Overview
Based on the inclusion and exclusion criteria, patients with head and face PHN who met the requirements were selected as trial subjects, and the efficacy was clarified in a randomized controlled design trial. The visual analog score VAS was used as the primary evaluation index, and the depression self-assessment scale score , Hamilton depression scale, Pittsburgh sleep quality index scale, and quality of life evaluation scale (SF-36) were used as the secondary evaluation indexes, and oral pregabalin was used as the control group, and the subjects in the pregabalin and the plexus superficial stabbing combined with electroacupuncture groups were observed respectively at the time of Before treatment, immediately after the first treatment, after 2 days of treatment, after 2 weeks of treatment, after 4 weeks of treatment, after 1 month of follow-up after the end of treatment and after 2 months of follow-up after the end of treatment.
Description
On the one hand, it was clarified whether plexus needle shallow stabbing combined with electroacupuncture for the treatment of PHN in the head and face has clear and stable advantages in pain reduction, improvement of mood, sleep quality and quality of life, and formed the clinical standardization of plexus needle shallow stabbing combined with electroacupuncture for the treatment of postherpetic neuralgia in the head and face, which in turn lays the foundation for the further popularization of acupuncture for the treatment of postherpetic neuralgia in the head and face, and also provides a new, scientific and effective way of thinking about clinical analgesic therapies for postherpetic neuralgia.

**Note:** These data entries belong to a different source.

Lemma C4_invoke_safe_action_effects_witness :
  exists (s' : Ref.state) d a,
    zip_with fsub [Fin 1; Fin 0] (observation_target critic_fails) = Some d
    /\ log s' = log critic_fails
                ++ [CriticRestoreWeights; SafeComputeAction d a;
                    ActorSetAction a; ActorModelUpdateAndCacheWeights a]
    /\ action (actor s') = a.
Proof.
  destruct critic_fails_fallback_returns as (s' & R).
  destruct (C4_invoke_safe_action_effects
              critic_fails s' [Fin 1; Fin 0] reference_contract R)
    as (d & a & x & D & _ & L & A & _).
  exists s', d, a. auto.
Defined.

(** The opening block of a Predictive sample at [after_accepted] returns. *)
Lemma after_accepted_backfill_returns :
  exists s' : Ref.state,
    predictive_backfill [Fin 1; Fin 2] [Fin 0; Fin 0] after_accepted
    = (Ok tt, s').
Proof. eexists. vm_compute. reflexivity. Qed.

Lemma C6_backfill_keyed_on_actor_status_witness :
  exists s' : Ref.state,
    predictive_backfill [Fin 1; Fin 2] [Fin 0; Fin 0] after_accepted
    = (Ok tt, s')
    /\ a_status (actor s') = "rejected"%string
    /\ c_status (critic s') = "rejected"%string
    /\ observation_last_good (critic s') = [Fin 1; Fin 2].
Proof.
  destruct after_accepted_backfill_returns as (s' & R).
  exists s'. split; [exact R |].
  pose proof (C6_backfill_keyed_on_actor_status
                after_accepted s' [Fin 1; Fin 2] [Fin 0; Fin 0] R) as W.
  cbn in W. destruct W as [(A & Cs & O & _) _]. auto.
Defined.
(** * isorter: a shallow embedding of the Sublime Text isort plugin

  The development follows the Python sources:
  - [isort_lib/utils.py]    : logging set-up, process killing, package discovery;
  - [isort_lib/settings.py] : the [IsortSettings] resolver;
  - [isort_cmd.py]          : [isort_file], the [IsortPythonCommand] text command
                              and the hooks of the plugin;
  - [isort_lib/sorter.py]   : the encoding declaration of a file.

  Python objects are modelled by explicit state passing in a small
  state-and-exception monad.  Everything the plugin reads from the editor,
  the operating system or the clock is an input of the model (the [Host]
  record), so that every statement quantifies over all host behaviours. *)

From Stdlib Require Import ZArith QArith Lia Ascii.
From stdpp Require Import gmap strings list fin_maps pretty.

Local Open Scope Z_scope.
Local Open Scope string_scope.
Local Open Scope list_scope.

(** ** Python values *)

#[local] Set Warnings "-register-all".

(** The values a settings file can hold (JSON), as Python sees them. *)
Inductive value : Type :=
| VNone
| VBool (b : bool)
| VInt (n : Z)
| VFloat (q : Q)
| VStr (s : string)
| VList (l : list value)
| VDict (d : gmap string value).

(** Python truthiness, as used by [self.settings.path or "isort"]. *)
Definition truthy (v : value) : bool :=
match v with
| VNone => false
| VBool b => b
| VInt n => negb (n =? 0)%Z
| VFloat q => negb (Qnum q =? 0)%Z
| VStr s => negb (String.eqb s "")
| VList l => match l with [] => false | _ => true end
| VDict d => negb (bool_decide (d = ∅))
end.

(** Exceptions: the class, and the message with its arguments. *)
Inductive exn_class : Type :=
| AttributeError | ValueError | TypeError | KeyError | IndexError | OSError
| ProcessLookupError | TimeoutExpired | RecursionError.

#[global] Instance exn_class_eq_dec : EqDecision exn_class.
Proof. solve_decision. Defined.

Record exn : Type := Exn { e_class : exn_class; e_msg : string; e_args : list value }.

On the other hand, this study will clarify the correlation between facial thermal radiation characteristics and clinical symptoms in patients with head and face PHN, and apply infrared thermography as an objective evaluation of the efficacy index of plexus needling and shallow stabbing combined with electroacupuncture in the treatment of head and face PHN, which will provide a new method for objectively verifying the clinical efficacy of PHN.
Eligibility
Inclusion Criteria:
① Meet the diagnostic criteria in the 2016 Chinese Expert Consensus on the Diagnosis and
Treatment of Postherpetic Neuralgia; ② Age 50-80 years (including telangiectasia), gender
is not limited; ③ Have a history of herpes zoster on the head and face, and the lesions on
the head and face have been healed and subsided, and the symptoms of neuralgia lasted ≥1
month after lesions were healed, with baseline scores of ≥4 on the Facial Pain Profile, and
abnormal sensation of the skin around the lesions, pain sensitivity; ④ Be conscious and
have a clear sense of pain and discriminative ability; ⑤ Sign the informed consent to
participate in this study voluntarily. Only those who satisfy the above 5 items at the same
time can be included in this study.
Exclusion Criteria:
① those who did not meet the above diagnostic criteria; ② herpes zoster occurring in the
perineum, or special types such as visceral herpes zoster, meningeal herpes zoster, and
generalized herpes zoster; ③ those who were taking oral pregabalin at a dose of less than
0.2 g or more than 0.6 g per day before inclusion to relieve analgesia; ④ those who had a
serious adverse reaction to pregabalin, were allergic to acupuncture, or belonged to
patients who were within the range of contraindications to electro-acupuncture; ⑤ Combined
with severe cardiac, hepatic, renal damage, epilepsy, head injury, or cognitive
dysfunction, aphasia, psychiatric disorders, and other major diseases, who are unable to
cooperate with the treatment; ⑥ Combined with poorly controlled hypertension and diabetes
mellitus patients; ⑦ Pregnant or breastfeeding patients; ⑧ Patients who are currently
participating in other studies, and who have been enrolled in other clinical trials within
the last 3 months. Anyone who meets any of these criteria will be excluded.